Exact reproduction required: the lines below from the line with "s') ← duration_part s;" to the line with "let '(neg, s)", both ends included, and no others.

------------------------------------------------------------

(** C4: in every interleaving of concurrent calls, timeouts, subscriptions, the
    read loop, its tear-down and the server, nothing panics and the read loop
    never blocks on a reply channel; the server serves each request at most
    once; and a call that returns a result or a server error returns what the
    server answered to exactly its request: same id, method and parameters, the
    handler's result or error in the state it was served in. *)
Theorem ipc_calls os st :
  ∃ y, sys_run marshal_event unmarshal_event parse_sub srv os (sys_init st) = Some y ∧
    (∀ l m, y_rl y = RlHolding l m -> c_replies (y_c y) !! l = Some (make_chan 1)) ∧
    NoDup ((fun d => ID (sd_req d)) <$> y_log y) ∧
    (∀ i j cl cl', y_calls y !! i = Some cl -> y_calls y !! j = Some cl' -> cl_id cl = cl_id cl' -> i = j) ∧
    ∀ i cl r, y_calls y !! i = Some cl -> cl_pc cl = CDone r ->
      (∃ raw, r = CROk raw) ∨ (∃ e, r = CRRpc e) ->
      ∃ d, d ∈ y_log y ∧ sd_req d = request (cl_id cl) (cl_method cl) (cl_params cl) ∧
        answer srv (Some (sd_req d)) (sd_st d) = Some (sd_resp d) ∧ r = reply_result (sd_resp d).
Proof.
  destruct (sys_run_ok os (sys_init st)) as (y & Hr & Hc & _); [apply cinv_init|apply einv_init|].
  exists y. split; [done|]. split; [intros l m Hrl; by apply (ci_hold _ _ Hc l m)|].
  split; [pose proof (ci_once _ _ Hc) as Ho; by apply NoDup_app in Ho as (_ & _ & ?)|]. split.
  - intros i j cl cl' Hi Hj. destruct (ci_ids _ _ Hc i cl Hi) as [-> _], (ci_ids _ _ Hc j cl' Hj) as [-> _]. lia.
  - intros i cl r Hcl Hpc Hok. pose proof (ci_done _ _ Hc i cl r Hcl Hpc) as Hd.
    assert (∃ m, genuine (y_log y) i m ∧ r = reply_result m) as (m & (d & Hin & <- & Hid) & Hres)
      by (destruct Hok as [[raw ->]|[e ->]]; exact Hd).
    destruct (ci_log _ _ Hc d Hin) as [(j & cl' & Hj & Hreq & _) Hans].
    exists d. split; [done|]. rewrite Hreq in Hid. simpl in Hid. assert (j = i) as -> by (injection Hid; lia).
    assert (cl' = cl) as -> by congruence. destruct (ci_ids _ _ Hc i cl Hcl) as [-> _]. done.
Qed.

End events.

(** ** Witnesses *)

Definition demo_marshal_event (ev : Event) : bytes :=
  Z.of_nat (String.length (Sub ev)) :: Z.of_nat (String.length (Kind ev)) ::
  (chr <$> String.list_ascii_of_string (Sub ev)) ++
  (chr <$> String.list_ascii_of_string (Kind ev)) ++ Data ev.

Definition demo_string (b : bytes) : string := String.string_of_list_ascii (of_chr <$> b).

Definition demo_unmarshal_event (b : bytes) : option Event :=
  match b with
  | n :: k :: b =>
      let sub := take (Z.to_nat n) b in
      let b := drop (Z.to_nat n) b in
      Some (mkEvent (demo_string sub) (demo_string (take (Z.to_nat k) b)) (drop (Z.to_nat k) b))
  | _ => None
  end.

Lemma demo_string_chr s : demo_string (chr <$> String.list_ascii_of_string s) = s.
Proof.
  unfold demo_string. induction s as [|c s IH]; [done|].
  cbn [String.list_ascii_of_string]. rewrite !fmap_cons, of_chr_chr. simpl. by rewrite IH.
Qed.

Lemma demo_event_law ev : demo_unmarshal_event (demo_marshal_event ev) = Some ev.
Proof.
  assert (∀ s, length (chr <$> String.list_ascii_of_string s) = String.length s) as Hl.
  { intros s. rewrite length_fmap. induction s; simpl; auto. }
  destruct ev as [s k d]. unfold demo_marshal_event, demo_unmarshal_event. cbn [Sub Kind Data].
  rewrite !Nat2Z.id. rewrite <- !Hl. by rewrite take_app_length, drop_app_length, take_app_length, drop_app_length, !demo_string_chr.
Qed.

(** A daemon that counts, and one subscription whose first event overtakes it. *)
Definition demo_server : Server nat :=
  Register "count" (fun st _ => (S st, HResult (Ok [Z.of_nat st]), []))
    (Register "watch" (fun st _ => (st, HResult (Ok [115]%Z), [mkEvent "s" "tick" [Z.of_nat st]])) (NewServer "v1")).

Definition demo_parse_sub (raw : option bytes) : string := demo_string (default [] raw).

Definition demo_ops : list iop :=
  [ICall "count" None; ICall "watch" None; IWrite 1 true; IWrite 0 true; IServe; IServe;
   IRead; IRead; IDeliver; IReply 1; IEmit (mkEvent "s" "tock" []); IRead; IDeliver; IRead;
   ISubscribe 1; IEvent 0; IReply 0; IBreak; ITear; ITear; ITear].

Definition demo_final : Sys := default (sys_init 7)
  (sys_run demo_marshal_event demo_unmarshal_event demo_parse_sub demo_server demo_ops (sys_init 7)).
(* ===== verification/IpcMethods.v ===== *)
(** * The friends, identity and daemon methods ([internal/ipc/methods])

    [friends.go], [identity.go], [daemon.go] and [resolveTarget] of [calls.go]:
    each handler on the parameters its request carries and the state it was
    constructed with. [method] makes a handler of the server of a typed result.
    The clock, the writes of the store and the JSON of the parameters come from
    the surroundings. *)
From S2P Require Import Prelude GoStrings Base64 Iox Sealed Identity IpcServer.
From S2P Require FriendsStore Presence.
#[local] Open Scope string_scope.
#[local] Open Scope list_scope.

(** [json.Unmarshal] of a request's parameters: the value or the error's text. *)
Class Params (A : Type) := json_params : bytes -> result string A.

(** [Unmarshal] fails on absent parameters, which are no bytes. *)
Definition read_params {A} `{Params A} (raw : option bytes) : result RpcError A :=
  map_err (fun e => NewError ErrCodeInvalidParams ("invalid params: " +:+ e)) (json_params (default [] raw)).

(** The handlers that skip it when there are none. *)
Definition read_params_opt {A} `{Params A} (zero : A) (raw : option bytes) : result RpcError A :=
  if decide (default [] raw = []) then Ok zero else read_params raw.

(** What a handler captured and its result, as a handler of the server. *)
Definition reply {R} (marshal : R -> result string bytes) (r : result RpcError R) : HandlerOut :=
  match r with
  | Ok v => HResult (marshal v)
  | Err e => HRpcError e
  end.

Definition method {S R} (marshal : R -> result string bytes)
    (h : option bytes -> S -> S * result RpcError R) : Handler S :=
  fun st raw => let '(st, r) := h raw st in (st, reply marshal r, []).

Definition error_code {R} (r : result RpcError R) : option Z :=
  match r with Ok _ => None | Err e => Some (IpcServer.Code e) end.

(** ** [daemon.go], [identity.go] *)

Record DaemonStatusResult := mkDaemonStatus {
  ds_Version : string;
  ds_PeerID : string;
  ds_StartedAt : Z;
  ds_ListenAddrs : list string;
  ds_CurrentCalls : list string;
  ds_Reachability : string;
  ds_Relays : list string }.

(** The functions are given when the daemon has them; a nil slice is [None]. *)
Definition DaemonStatus (version id : string) (startedAt : Z) (listenAddrs : option (option (list string)))
    (reachability : option string) (relayReservations : option (option (list string)))
  : DaemonStatusResult :=
  let addrs := match listenAddrs with Some (Some l) => l | _ => [] end in
  let relays := match relayReservations with Some (Some r) => r | _ => [] end in
  mkDaemonStatus version id startedAt addrs [] (default "unknown" reachability) relays.

(** [daemon.shutdown]: the reply, and the delay after which [cancel] is called. *)
Definition shutdown_delay : Z := 50 * 10 ^ 6.
Definition DaemonShutdown (now : Z) : string * Z := ("shutting down", now + shutdown_delay)%Z.

Record IdentityGetResult := mkIdentityGet { ig_PeerID : string; ig_PublicKey : string; ig_DisplayName : string }.

(** ** [friends.go] *)

Record FriendsAddParams := mkFriendsAddParams { KeyPath : string; ap_Name : string }.
Record FriendsListEntry := mkFriendsListEntry {
  le_Name : string;
  le_PeerID : string;
  le_Online : bool;
  le_LastSeen : option Z;
  le_AddedAt : Z }.
Record FriendsRenameParams := mkFriendsRenameParams { rn_Name : string; NewName : string }.
Record FriendsShowResult := mkFriendsShow {
  sr_Name : string;
  sr_PeerID : string;
  sr_PublicKey : string;
  sr_AddedAt : Z;
  sr_Online : bool;
  sr_LastSeen : option Z }.

(** Behind the friends methods: the store, its files and the presence tracker. *)
Record Peers := mkPeers {
  p_store : FriendsStore.Store;
  p_files : gmap string bytes;
  p_presence : Presence.Presence }.

Definition p_friends (st : Peers) : gmap string FriendsStore.Friend := FriendsStore.abs (p_store st).

Section methods.
Context `{Crypto, !Keys _}.
Context (yaml_unmarshal : bytes -> option PublicIdentity) (marshal : list FriendsStore.Friend -> option bytes).
(** [peer.Decode], and the texts of errors that quote the operating system, the
    YAML, JSON and key libraries. *)
Context (Decode : string -> result string string) (export_error : IdentityErr -> string)
        (persist_error : FriendsStore.StoreErr -> string).
Context `{!Params FriendsAddParams, !Params string, !Params FriendsRenameParams}.

Definition IdentityGet (kp : Keypair) (name : string) (key_error : string) : result RpcError IdentityGetResult :=
  match MarshalPublicKey (Pub kp) with
  | None => Err (NewError ErrCodeInternalError ("marshalling pubkey: " +:+ key_error))
  | Some pubBytes => Ok (mkIdentityGet (kp_PeerID kp) (StdEncode pubBytes) name)
  end.

(** [Error] of the store's errors. *)
Definition store_error (e : FriendsStore.StoreErr) : string :=
  match e with
  | FriendsStore.ErrFriendNotFound n => "friend not found: " +:+ Quote n
  | FriendsStore.ErrFriendNameTaken n => "friend name already exists: name " +:+ Quote n
  | FriendsStore.ErrFriendPeerIDTaken id n =>
      "friend peer id already exists: peer id " +:+ ID_String id +:+ " (named " +:+ Quote n +:+ ")"
  | e => persist_error e
  end.

(** A method of the store that changes it. *)
Definition store_call (op : FriendsStore.fop) (o : Os) (st : Peers) : Peers * option FriendsStore.StoreErr :=
  let '(s, fs, e) := FriendsStore.fdo marshal o op (p_store st) (p_files st) in
  (mkPeers s fs (p_presence st), e).
(** One component of the duration: its nanoseconds and the rest. *)
Definition duration_part (s : string) : result DurationErr (Z * string) :=
  match s with
  | EmptyString => Err EInvalid
  | String c _ =>
      if negb (dot_or_digit c) then Err EInvalid
      else match leadingInt 0 s with
      | None => Err EInvalid
      | Some (v, s1) =>
          let pre := negb (Nat.eqb (String.length s) (String.length s1)) in
          let '(f, scale, s2, post) :=
            match s1 with
            | String "." s1' =>
                let '(f, scale, s2) := leadingFraction 0 1 false s1' in
                (f, scale, s2, negb (Nat.eqb (String.length s1') (String.length s2)))
            | _ => (0%Z, 1%Z, s1, false)
            end in
          if negb pre && negb post then Err EInvalid
          else
            let '(u, s3) := leadingUnit s2 in
            if decide (u = "") then Err EMissingUnit
            else match unitMap u with
            | None => Err (EUnknownUnit u)
            | Some unit =>
                if (2 ^ 63 / unit <? v)%Z then Err EInvalid
                else
                  let v := (v * unit)%Z in
                  let v := if (0 <? f)%Z then (v + fraction f unit scale)%Z else v in
                  if (2 ^ 63 <? v)%Z then Err EInvalid else Ok (v, s3)
            end
      end
  end.

Fixpoint duration_parts (fuel : nat) (d : Z) (s : string) : result DurationErr Z :=
  if decide (s = "") then Ok d
  else match fuel with
  | 0 => Ok d
  | S fuel =>
      '(v, s') ← duration_part s;
      let d := ((d + v) mod 2 ^ 64)%Z in
      if (2 ^ 63 <? d)%Z then Err EInvalid else duration_parts fuel d s'
  end.

Definition ParseDuration (orig : string) : result DurationErr Z :=
  let '(neg, s) :=
    match orig with
    | String c s => if is_char "-" c then (true, s) else if is_char "+" c then (false, s) else (false, orig)
    | EmptyString => (false, orig)
    end in
  if decide (s = "0") then Ok 0%Z
  else if decide (s = "") then Err EInvalid
  else
    d ← duration_parts (String.length s) 0 s;
    if neg then Ok (- d)%Z else if (2 ^ 63 - 1 <? d)%Z then Err EInvalid else Ok d.

Example durations :
  (ParseDuration "30m", ParseDuration "-1h30m", ParseDuration "1.5s", ParseDuration "90", ParseDuration "2 days") =
  (Ok (30 * minute), Ok (- 90 * minute), Ok 1500000000, Err EMissingUnit, Err (EUnknownUnit " days"))%Z.
Proof. vm_compute. reflexivity. Qed.

Lemma leadingInt_shorter x s v s' : leadingInt x s = Some (v, s') -> String.length s' <= String.length s.
Proof.
  revert x. induction s as [|c s IH]; intros x; cbn; [by intros [= <- <-]|].
  destruct (digit c); [|by intros [= <- <-]]. destruct (_ <? x)%Z; [done|].
  destruct (2 ^ 63 <? _)%Z; [done|]. intros Hl%IH. lia.
Qed.

Lemma leadingFraction_shorter x scale o s f sc s' :
  leadingFraction x scale o s = (f, sc, s') -> String.length s' <= String.length s.
Proof.
  revert x scale o. induction s as [|c s IH]; intros x scale o; cbn; [by intros [= <- <- <-]|].
  destruct (digit c); [|by intros [= <- <- <-]]. destruct (o || _); [intros Hl%IH; lia|].
  destruct (2 ^ 63 <? _)%Z; intros Hl%IH; lia.
Qed.

Lemma leadingUnit_shorter s u s' : leadingUnit s = (u, s') -> String.length u + String.length s' = String.length s.
Proof.
  revert u. induction s as [|c s IH]; intros u; cbn; [by intros [= <- <-]|].
  destruct (dot_or_digit c); [by intros [= <- <-]|]. destruct (leadingUnit s) as [u1 r] eqn:Hu.
  intros [= <- <-]. cbn. by rewrite <- (IH u1).
Qed.

(** Every component is some of the text, so its length is enough fuel. *)
Lemma duration_part_shorter s v s' : duration_part s = Ok (v, s') -> String.length s' < String.length s.
Proof.
  unfold duration_part. destruct s as [|c0 s0] eqn:Hs; [done|]. rewrite <- Hs. destruct (negb (dot_or_digit c0)); [done|].
  destruct (leadingInt 0 s) as [[v1 s1]|] eqn:Hi; [|done]. apply leadingInt_shorter in Hi.
  destruct (match s1 with String "." s1' => _ | _ => _ end) as [[[f scale] s2] post] eqn:Hf.
  assert (String.length s2 <= String.length s1) as H2.
  { clear -Hf. destruct s1 as [|c s1]; [by injection Hf as _ _ <- _|].
    assert ((f, scale, s2, post) = (0%Z, 1%Z, String c s1, false) ∨
      (let '(f, scale, s2) := leadingFraction 0 1 false s1 in
       (f, scale, s2, negb (Nat.eqb (String.length s1) (String.length s2)))) = (f, scale, s2, post)) as [Hc|Hc].
    { destruct c as [[] [] [] [] [] [] [] []]; auto. }
    - injection Hc as _ _ -> _. done.
    - destruct (leadingFraction 0 1 false s1) as [[f1 sc1] s3] eqn:Hl. apply leadingFraction_shorter in Hl.
      injection Hc as _ _ <- _. cbn. lia. }
  destruct (negb _ && negb post); [done|]. destruct (leadingUnit s2) as [u s3] eqn:Hu. apply leadingUnit_shorter in Hu.
  destruct (decide (u = "")) as [|Hne]; [done|]. destruct (unitMap u) as [unit|]; [|done].
  destruct (_ <? v1)%Z; [done|]. destruct (2 ^ 63 <? _)%Z; [done|]. intros [= _ <-].
  destruct u; [done|]. cbn in Hu. lia.
Qed.

Lemma duration_parts_fuel n : ∀ m d s, String.length s <= n -> String.length s <= m ->
  duration_parts n d s = duration_parts m d s.
Proof.
  assert (∀ d s, String.length s <= 0 -> ∀ k, duration_parts k d s = Ok d) as H0.
  { intros d [|c s] Hl k; [by destruct k|]. cbn in Hl. lia. }
  induction n as [|n IH]; intros m d s Hn Hm; [by rewrite !H0|].
  destruct m as [|m]; [by rewrite !H0|]. cbn. destruct (decide (s = "")); [done|].
  destruct (duration_part s) as [[v s']|e] eqn:Hp; [|done]. cbn. apply duration_part_shorter in Hp.
  destruct (2 ^ 63 <? _)%Z; [done|]. apply IH; lia.
Qed.

(** ** The methods *)

Record InviteCreateParams := mkInviteCreateParams { TTL : string }.
Record InviteCreateResult := mkInviteCreate {
  ic_Code : string;
  ic_URL : string;
  ic_ExpiresAt : Z;
  ic_DHTPublishWarning : string;
  ic_ReachableAddrs : list string }.
Record InviteListEntry := mkInviteListEntry {
  il_Code : string;
  il_Pretty : string;
  il_Active : bool;
  il_Consumed : bool;
  il_ConsumedBy : string;
  il_ExpiresAt : Z }.
Record InviteCodeParams := mkInviteCodeParams { ip_Code : string }.

Definition list_row (now : Z) (e : Entry) : InviteListEntry :=
  mkInviteListEntry (InviteStore.e_Code e) (Pretty (InviteStore.e_Code e))
    (negb (InviteStore.Consumed e) && (now <? InviteStore.ExpiresAt e)%Z)
    (InviteStore.Consumed e) (InviteStore.ConsumedBy e) (InviteStore.ExpiresAt e).

(** [order] is the order in which [AllList] ranges over the store. *)
Definition InviteList (now : Z) (order : list Entry) : list InviteListEntry :=
  list_row now <$> InviteStore.AllList order.

Definition is_url (s : string) : bool := bool_decide (is_Some (String.index 0 "://" s)).

Section invites.
#[local] Set Default Proof Using "Type".
Context `{Crypto, !Keys _, Dht}.
Context (unicode_upper unicode_lower : string -> string).
Context (rec_marshal : InviteRecord.Record_ -> option bytes) (rec_unmarshal : bytes -> option InviteRecord.Record_).
Context (store_marshal : Z -> list Entry -> option bytes) (friends_marshal : list Friend -> option bytes).
Context (hello_marshal : Hello -> option bytes) (resp_unmarshal : bytes -> option Response).
Context {Multiaddr : Type} (NewMultiaddr : string -> option Multiaddr) (MultiaddrString : Multiaddr -> string).
(** The texts of the manager's and the parser's errors. *)
Context (inv_error : InvErr -> string) (dht_error : DHTErr -> string) (code_error : CodeErr -> string).
Context `{!Params InviteCreateParams, !Params InviteCodeParams}.

Definition create_ttl (raw : option bytes) : result RpcError Z :=
  p ← read_params_opt (mkInviteCreateParams "") raw;
  if decide (TTL p = "") then Ok (30 * minute)%Z
  else map_err (fun e => NewError ErrCodeInvalidParams ("invalid ttl: " +:+ duration_error (TTL p) e)) (ParseDuration (TTL p)).

Definition InviteCreate (mg : Manager) (reachableAddrs : option (list string)) (e : Env) (created : Z)
    (rnd : option (ascii * ascii * ascii * ascii * ascii)) (nonce : option bytes) (inviteAddrs : list Multiaddr)
    (raw : option bytes) (d : DhtState) (st : State) : State * DhtState * result RpcError InviteCreateResult :=
  match create_ttl raw with
  | Err x => (st, d, Err x)
  | Ok ttl =>
      match Create rec_marshal store_marshal MultiaddrString mg e created ttl rnd nonce inviteAddrs d st with
      | (st, d, Err x) => (st, d, Err (NewError ErrCodeInternalError (inv_error x)))
      | (st, d, Ok res) =>
          (st, d, Ok (mkInviteCreate (Pretty (cr_Code res)) (cr_URL res) (Unix (cr_ExpiresAt res))
                        (from_option dht_error "" (cr_DHTPublishErr res)) (default [] reachableAddrs)))
      end
  end.

Definition InviteRevoke (e : Env) (raw : option bytes) (st : State) : State * result RpcError string :=
  match p ← read_params raw;
        map_err (fun x => NewError ErrCodeInvalidParams (code_error x)) (Parse unicode_upper (ip_Code p)) with
  | Err x => (st, Err x)
  | Ok c =>
      let '(st, removed) := Revoke store_marshal e c st in
      (st, if (removed : bool) then Ok (Pretty c) else Err (NewError ErrCodeInvalidParams "invite code not found"))
  end.

Definition InviteRedeem (mg : Manager) (e : Env) (dial : list Multiaddr -> string -> Conn) (inviteAddrs : list Multiaddr)
    (raw : option bytes) (d : DhtState) (st : State) : State * result RpcError FriendsListEntry :=
  let finish (r : State * result InvErr Friend) :=
    (r.1, match r.2 with
          | Err x => Err (NewError ErrCodeInternalError ("redeeming invite: " +:+ inv_error x))
          | Ok fr => Ok (mkFriendsListEntry (FriendsStore.Name fr) (FriendsStore.PeerID fr) false None (FriendsStore.AddedAt fr))
          end) in
  match read_params raw with
  | Err x => (st, Err x)
  | Ok p =>
      if is_url (ip_Code p)
      then finish (RedeemURL unicode_upper unicode_lower friends_marshal hello_marshal resp_unmarshal NewMultiaddr
                     MultiaddrString mg e dial inviteAddrs (ip_Code p) st)
      else match Parse unicode_upper (ip_Code p) with
      | Err x => (st, Err (NewError ErrCodeInvalidParams (code_error x)))
      | Ok c => finish (Redeem rec_unmarshal friends_marshal hello_marshal resp_unmarshal NewMultiaddr MultiaddrString
                          mg e dial inviteAddrs c d st)
      end
  end.

(** [invite.subscribe_redemption] up to its goroutine: the channel it reads. *)
Definition InviteSubscribeRedemption (conn : bool) (subID : string) (raw : option bytes) (st : State)
  : State * result RpcError (string * nat) :=
  match read_params raw with
  | Err x => (st, Err x)
  | Ok p =>
      if decide (ip_Code p = "") then (st, Err (NewError ErrCodeInvalidParams "code is required"))
      else if negb conn
      then (st, Err (NewError ErrCodeInternalError "invite.subscribe_redemption requires a connection context"))
      else let '(st, l) := SubscribeRedemption (ip_Code p) st in (st, Ok (subID, l))
  end.

Lemma Create_inv mg e created ttl rnd nonce addrs d st st' d' cr :
  Create rec_marshal store_marshal MultiaddrString mg e created ttl rnd nonce addrs d st = (st', d', Ok cr) ->
  canonical (cr_Code cr) ∧ cr_ExpiresAt cr = (ev_now e + capTTL ttl)%Z ∧
  entries_of st' !! cr_Code cr = Some (InviteStore.mkEntry (cr_Code cr) (cr_ExpiresAt cr) false "" created).
Proof.
  unfold Create. destruct rnd as [[[[[b0 b1] b2] b3] b4]|]; [|done].
  destruct (MarshalPublicKey (mg_pub mg)) as [pb|]; [|done]. destruct (SignURL _ _ _) as [u|]; [|done].
  destruct (match InviteRecord.Encode _ _ _ _ _ with Ok _ => _ | Err _ => _ end) as [d2 derr].
  intros [= <- <- <-]. cbn [cr_Code cr_ExpiresAt]. split; [apply Generate_canonical|]. split; [done|apply lookup_insert_eq].
Qed.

------------------------------------------------------------

#### OUTPUT FOR THIS EXERCISE
      '(v, s') ← duration_part s;
      let d := ((d + v) mod 2 ^ 64)%Z in
      if (2 ^ 63 <? d)%Z then Err EInvalid else duration_parts fuel d s'
  end.

Definition ParseDuration (orig : string) : result DurationErr Z :=
  let '(neg, s) :=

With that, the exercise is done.